The geofence identification application determining a grid identification set for each second geofence in the second feature information list according to the identification information of the second geofence;

if a target grid identification set exists and the triggering precision of the geofence service corresponding to the target grid identification set is the second triggering precision, the geofence identification application determines that the second geofence meets the triggering condition;

if a target grid identification set exists and the triggering precision of the geofence service corresponding to the target grid identification set is the third triggering precision, the geofence identification application matches the wifi information of the second geofence in the second characteristic information list according to the scanned wifi information;

if the matching is successful, the geofence identification application determines that the second geofence satisfies a trigger condition.

12. The method according to any one of claims 10-11, wherein the positioning module obtains current geographical location information, specifically comprising:

and acquiring the longitude and latitude of the current position through network positioning or GPS positioning, wherein the longitude and latitude are the current geographic position information.

13. The method according to any one of claims 10-11, wherein the positioning module obtains current geographical location information, specifically comprising:

Scanning neighboring cell base stations of the switched cell through the base station module;

receiving data information acquired by a neighbor cell base station sent by the base station module;

and calculating the longitude and latitude of the current position according to the data information, wherein the longitude and latitude are the current geographic position information.

14. The method according to any one of claims 10-11, comprising:

if the triggering condition is not met, the geofence recognition application calculates a positioning time length;

after the positioning duration, executing a flow of sending a positioning request to the positioning module by the geofence recognition application.

15. The method of claim 14, wherein the geofence recognition application calculates a positioning duration, comprising:

in the case where there are a plurality of second geofences, calculating a distance of each second geofence center point from the current geographic location;

determining the minimum distance as a first distance;

and calculating the positioning duration based on the first distance and the current moving speed of the electronic equipment.

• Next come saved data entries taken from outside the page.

(** What [trim_head] leaves is the end of its argument and does not begin
    with white space. *)
Lemma trim_head_spec b (n : nat) :
  forall s : string, (String.length s <= n)%nat ->
  starts_space b (strings.trim_head b s) = false /\
  exists w, s = w ++ strings.trim_head b s.
Proof.
  induction n as [|n IH]; intros s Hlen.
  { destruct s; [|simpl in Hlen; lia]. split; [reflexivity|now exists ""]. }
  destruct s as [|c1 r1]; [split; [reflexivity|now exists ""]|].
  simpl in Hlen. cbn [strings.trim_head].
  destruct (strings.asciiSpace c1) eqn:H1.
  { destruct (IH r1 ltac:(lia)) as [Hs [w Hw]]. split; [assumption|].
    exists (String c1 w). now rewrite app_cons, <- Hw. }
  destruct r1 as [|c2 r2].
  { split; [simpl; now rewrite H1|now exists ""]. }
  simpl in Hlen.
  destruct (if b then strings.space2 c2 c1 else strings.space2 c1 c2) eqn:H2.
  { destruct (IH r2 ltac:(lia)) as [Hs [w Hw]]. split; [assumption|].
    exists (String c1 (String c2 w)). now rewrite !app_cons, <- Hw. }
  destruct r2 as [|c3 r3].
  { split; [simpl; now rewrite H1, H2|now exists ""]. }
  simpl in Hlen.
  destruct (if b then strings.space3 c3 c2 c1 else strings.space3 c1 c2 c3) eqn:H3.
  { destruct (IH r3 ltac:(lia)) as [Hs [w Hw]]. split; [assumption|].
    exists (String c1 (String c2 (String c3 w))). now rewrite !app_cons, <- Hw. }
  split; [simpl; now rewrite H1, H2, H3|now exists ""].
Qed.

(** A string that does not begin with white space has no prefix that
    does. *)
Lemma starts_space_prefix (y w : string) :
  starts_space false (y ++ w) = false -> starts_space false y = false.
Proof.
  destruct y as [|c1 [|c2 [|c3 r3]]]; try reflexivity.
  - rewrite app_cons, app_empty_l. simpl.
    now intros [-> _]%orb_false_elim.
  - rewrite !app_cons, app_empty_l. simpl.
    intros [-> H]%orb_false_elim. destruct w; simpl in *.
    + assumption.
    + now apply orb_false_elim in H as [-> _].
  - rewrite !app_cons. simpl. trivial.
Qed.

(** Trimming twice is trimming once. *)
Lemma TrimSpace_idempotent (s : string) :
  strings.TrimSpace (strings.TrimSpace s) = strings.TrimSpace s.
Proof.
  unfold strings.TrimSpace.
  set (x := strings.trim_head false s).
  destruct (trim_head_spec false (String.length s) s (le_n _)) as [Hx _]. fold x in Hx.
  set (z := strings.trim_head true (String.rev x)).
  destruct (trim_head_spec true _ (String.rev x) (le_n _)) as [Hz [w Hw]]. fold z in Hz, Hw.
  assert (Ex : x = String.rev z ++ String.rev w).
  { now rewrite <- rev_append, <- Hw, rev_involutive_str. }
  rewrite Ex in Hx. apply starts_space_prefix in Hx.
  now rewrite (trim_head_fixed false _ Hx), rev_involutive_str,
    (trim_head_fixed true _ Hz).
Qed.

(** X8: [ParseSize] sees its input through [strings.TrimSpace] only, and
    trimming twice is trimming once: the result for a trimmed input is the
    result for the input, on every string. *)
Theorem ParseSize_TrimSpace (s : string) :
  ParseSize (strings.TrimSpace s) = ParseSize s.
Proof. unfold ParseSize. now rewrite TrimSpace_idempotent. Qed.

(** X9: [ParseSize] fails with the invalid-format error exactly when the
    trimmed input is not empty and is not a number (digits, or digits, a
    point and digits) followed by white space of the pattern and by
    letters; the error then carries the trimmed input. *)
Theorem ParseSize_InvalidFormat_iff (s : string) :
  (forall t, snd (ParseSize s) = Some (InvalidFormat t) -> t = strings.TrimSpace s) /\
  (snd (ParseSize s) = Some (InvalidFormat (strings.TrimSpace s)) <->
   strings.TrimSpace s <> "" /\
   ~ exists number ws letters : string,
       strings.TrimSpace s = number ++ ws ++ letters /\
       is_decimal number /\
       all_chars regexp.isSpace ws = true /\
       all_chars regexp.isLetter letters = true).
Proof.
  unfold ParseSize. set (t := strings.TrimSpace s).
  destruct (String.eqb_spec t "") as [E|E].
  { split; [discriminate|]. split; [discriminate|]. now intros [H _]. }
  destruct (regexp.FindStringSubmatch t) as [l|] eqn:Hm.
  - assert (Hno : forall t',
      snd (match strconv.ParseFloat (nth 1 l "") with
           | (_, Some _) => (0, Some (InvalidNumber (nth 1 l "")))
           | (number, None) =>
               if Float64.ltb number Float64.zero
               then (0, Some (NegativeSize number))
               else if String.eqb (strings.ToLower (nth 2 l "")) ""
               then (Float64.to_int64 number, None)
               else
                 match unitMap !! strings.ToLower (nth 2 l "") with
                 | None => (0, Some (UnknownUnit (strings.ToLower (nth 2 l ""))))
                 | Some multiplier =>
                     if Float64.gtb
                          (Float64.mul number (Float64.of_int multiplier))
                          (Float64.of_int max_int64)
                     then (0, Some (Overflow t))
                     else (Float64.to_int64
                             (Float64.mul number (Float64.of_int multiplier)), None)
                 end
           end) <> Some (InvalidFormat t')).
    { intros t'.
      destruct (strconv.ParseFloat _) as [number [err|]]; [discriminate|].
      destruct (Float64.ltb _ _); [discriminate|].
      destruct (String.eqb _ ""); [discriminate|].
      destruct (unitMap !! _); [|discriminate].
      destruct (Float64.gtb _ _); discriminate. }
    split; [intros t' H; now apply Hno in H|].
    split; [intros H; now apply Hno in H|].
    intros [_ Hnot]. exfalso. apply Hnot.
    destruct (FindStringSubmatch_spec t l Hm) as (number & ws & letters & _ & H).
    now exists number, ws, letters.
  - split; [now intros t' [= <-]|]. split; [|reflexivity].
    intros _. split; [assumption|].
    intros (number & ws & letters & Ht & Hn & Hw & Hl).
    rewrite Ht, (FindStringSubmatch_complete number ws letters Hn Hw Hl) in Hm.
    discriminate.
Qed.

16. An electronic device, comprising: the device comprises a memory, a processor and a touch screen; wherein:

the touch screen is used for displaying content;

The memory is used for storing a computer program, and the computer program comprises program instructions;

the processor is configured to invoke the program instructions to cause the electronic device to perform the method of any of claims 1-15.

17. A computer readable storage medium, characterized in that the computer readable storage medium stores a computer program which, when executed by a processor, implements the method according to any of claims 1-15.